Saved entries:
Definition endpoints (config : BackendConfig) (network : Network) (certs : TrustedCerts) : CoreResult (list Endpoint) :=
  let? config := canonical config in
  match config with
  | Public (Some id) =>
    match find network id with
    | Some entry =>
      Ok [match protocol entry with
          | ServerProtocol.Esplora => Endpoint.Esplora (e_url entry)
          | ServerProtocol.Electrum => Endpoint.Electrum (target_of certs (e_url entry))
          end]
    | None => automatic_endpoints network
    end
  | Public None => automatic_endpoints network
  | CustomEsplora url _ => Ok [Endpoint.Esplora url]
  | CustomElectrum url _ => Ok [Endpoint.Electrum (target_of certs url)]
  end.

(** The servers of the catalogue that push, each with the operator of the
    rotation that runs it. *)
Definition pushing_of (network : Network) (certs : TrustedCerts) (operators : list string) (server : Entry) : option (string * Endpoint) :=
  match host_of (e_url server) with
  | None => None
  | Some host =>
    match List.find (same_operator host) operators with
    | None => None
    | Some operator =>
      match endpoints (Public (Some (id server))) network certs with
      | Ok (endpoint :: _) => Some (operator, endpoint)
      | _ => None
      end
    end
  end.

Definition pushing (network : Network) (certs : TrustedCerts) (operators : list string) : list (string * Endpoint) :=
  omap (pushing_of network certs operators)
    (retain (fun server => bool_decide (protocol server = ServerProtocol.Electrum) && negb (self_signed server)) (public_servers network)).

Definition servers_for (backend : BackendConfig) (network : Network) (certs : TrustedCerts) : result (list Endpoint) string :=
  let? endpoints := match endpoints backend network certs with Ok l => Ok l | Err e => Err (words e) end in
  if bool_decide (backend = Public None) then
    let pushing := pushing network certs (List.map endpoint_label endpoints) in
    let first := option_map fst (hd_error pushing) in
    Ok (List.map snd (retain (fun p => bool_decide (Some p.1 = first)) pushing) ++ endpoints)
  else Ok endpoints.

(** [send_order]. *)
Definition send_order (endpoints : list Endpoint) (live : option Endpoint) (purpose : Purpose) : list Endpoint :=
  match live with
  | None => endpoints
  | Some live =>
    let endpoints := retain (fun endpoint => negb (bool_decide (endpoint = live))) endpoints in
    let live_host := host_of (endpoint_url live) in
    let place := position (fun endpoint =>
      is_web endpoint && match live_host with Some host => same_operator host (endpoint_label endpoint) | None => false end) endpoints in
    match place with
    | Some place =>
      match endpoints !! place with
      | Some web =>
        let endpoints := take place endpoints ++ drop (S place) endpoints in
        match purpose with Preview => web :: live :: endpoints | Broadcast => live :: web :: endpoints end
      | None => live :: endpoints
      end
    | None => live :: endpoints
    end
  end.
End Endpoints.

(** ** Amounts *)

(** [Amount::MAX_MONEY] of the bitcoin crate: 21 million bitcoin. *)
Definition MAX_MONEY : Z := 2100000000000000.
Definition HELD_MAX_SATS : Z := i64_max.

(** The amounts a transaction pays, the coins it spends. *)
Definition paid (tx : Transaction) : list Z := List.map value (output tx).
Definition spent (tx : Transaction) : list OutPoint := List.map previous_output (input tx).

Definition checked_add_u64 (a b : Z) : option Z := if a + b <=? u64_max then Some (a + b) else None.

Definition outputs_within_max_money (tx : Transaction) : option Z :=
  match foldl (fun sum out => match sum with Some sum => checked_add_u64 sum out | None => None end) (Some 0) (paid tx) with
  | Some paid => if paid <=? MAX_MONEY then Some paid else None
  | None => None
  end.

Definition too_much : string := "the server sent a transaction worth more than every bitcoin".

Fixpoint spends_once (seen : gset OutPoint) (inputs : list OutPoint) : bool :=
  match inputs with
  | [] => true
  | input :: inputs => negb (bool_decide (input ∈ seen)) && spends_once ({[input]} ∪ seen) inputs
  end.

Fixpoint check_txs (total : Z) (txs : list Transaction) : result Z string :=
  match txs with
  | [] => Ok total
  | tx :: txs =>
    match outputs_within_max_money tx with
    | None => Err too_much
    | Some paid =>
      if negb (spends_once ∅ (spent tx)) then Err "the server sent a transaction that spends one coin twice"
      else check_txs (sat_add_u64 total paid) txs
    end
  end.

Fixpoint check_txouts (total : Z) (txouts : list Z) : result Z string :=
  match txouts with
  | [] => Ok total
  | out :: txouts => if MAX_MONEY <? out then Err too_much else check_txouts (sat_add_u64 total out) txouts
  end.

§ What is being asked:
Restate each record exactly as written.

§ Response:
Definition endpoints (config : BackendConfig) (network : Network) (certs : TrustedCerts) : CoreResult (list Endpoint) :=
  let? config := canonical config in
  match config with
  | Public (Some id) =>
    match find network id with
    | Some entry =>
      Ok [match protocol entry with
          | ServerProtocol.Esplora => Endpoint.Esplora (e_url entry)
          | ServerProtocol.Electrum => Endpoint.Electrum (target_of certs (e_url entry))
          end]
    | None => automatic_endpoints network
    end
  | Public None => automatic_endpoints network
  | CustomEsplora url _ => Ok [Endpoint.Esplora url]
  | CustomElectrum url _ => Ok [Endpoint.Electrum (target_of certs url)]
  end.

(** The servers of the catalogue that push, each with the operator of the
    rotation that runs it. *)
Definition pushing_of (network : Network) (certs : TrustedCerts) (operators : list string) (server : Entry) : option (string * Endpoint) :=
  match host_of (e_url server) with
  | None => None
  | Some host =>
    match List.find (same_operator host) operators with
    | None => None
    | Some operator =>
      match endpoints (Public (Some (id server))) network certs with
      | Ok (endpoint :: _) => Some (operator, endpoint)
      | _ => None
      end
    end
  end.

Definition pushing (network : Network) (certs : TrustedCerts) (operators : list string) : list (string * Endpoint) :=
  omap (pushing_of network certs operators)
    (retain (fun server => bool_decide (protocol server = ServerProtocol.Electrum) && negb (self_signed server)) (public_servers network)).

Definition servers_for (backend : BackendConfig) (network : Network) (certs : TrustedCerts) : result (list Endpoint) string :=
  let? endpoints := match endpoints backend network certs with Ok l => Ok l | Err e => Err (words e) end in
  if bool_decide (backend = Public None) then
    let pushing := pushing network certs (List.map endpoint_label endpoints) in
    let first := option_map fst (hd_error pushing) in
    Ok (List.map snd (retain (fun p => bool_decide (Some p.1 = first)) pushing) ++ endpoints)
  else Ok endpoints.

(** [send_order]. *)
Definition send_order (endpoints : list Endpoint) (live : option Endpoint) (purpose : Purpose) : list Endpoint :=
  match live with
  | None => endpoints
  | Some live =>
    let endpoints := retain (fun endpoint => negb (bool_decide (endpoint = live))) endpoints in
    let live_host := host_of (endpoint_url live) in
    let place := position (fun endpoint =>
      is_web endpoint && match live_host with Some host => same_operator host (endpoint_label endpoint) | None => false end) endpoints in
    match place with
    | Some place =>
      match endpoints !! place with
      | Some web =>
        let endpoints := take place endpoints ++ drop (S place) endpoints in
        match purpose with Preview => web :: live :: endpoints | Broadcast => live :: web :: endpoints end
      | None => live :: endpoints
      end
    | None => live :: endpoints
    end
  end.
End Endpoints.

(** ** Amounts *)

(** [Amount::MAX_MONEY] of the bitcoin crate: 21 million bitcoin. *)
Definition MAX_MONEY : Z := 2100000000000000.
Definition HELD_MAX_SATS : Z := i64_max.

(** The amounts a transaction pays, the coins it spends. *)
Definition paid (tx : Transaction) : list Z := List.map value (output tx).
Definition spent (tx : Transaction) : list OutPoint := List.map previous_output (input tx).

Definition checked_add_u64 (a b : Z) : option Z := if a + b <=? u64_max then Some (a + b) else None.

Definition outputs_within_max_money (tx : Transaction) : option Z :=
  match foldl (fun sum out => match sum with Some sum => checked_add_u64 sum out | None => None end) (Some 0) (paid tx) with
  | Some paid => if paid <=? MAX_MONEY then Some paid else None
  | None => None
  end.

Definition too_much : string := "the server sent a transaction worth more than every bitcoin".

Fixpoint spends_once (seen : gset OutPoint) (inputs : list OutPoint) : bool :=
  match inputs with
  | [] => true
  | input :: inputs => negb (bool_decide (input ∈ seen)) && spends_once ({[input]} ∪ seen) inputs
  end.

Fixpoint check_txs (total : Z) (txs : list Transaction) : result Z string :=
  match txs with
  | [] => Ok total
  | tx :: txs =>
    match outputs_within_max_money tx with
    | None => Err too_much
    | Some paid =>
      if negb (spends_once ∅ (spent tx)) then Err "the server sent a transaction that spends one coin twice"
      else check_txs (sat_add_u64 total paid) txs
    end
  end.

Fixpoint check_txouts (total : Z) (txouts : list Z) : result Z string :=
  match txouts with
  | [] => Ok total
  | out :: txouts => if MAX_MONEY <? out then Err too_much else check_txouts (sat_add_u64 total out) txouts
  end.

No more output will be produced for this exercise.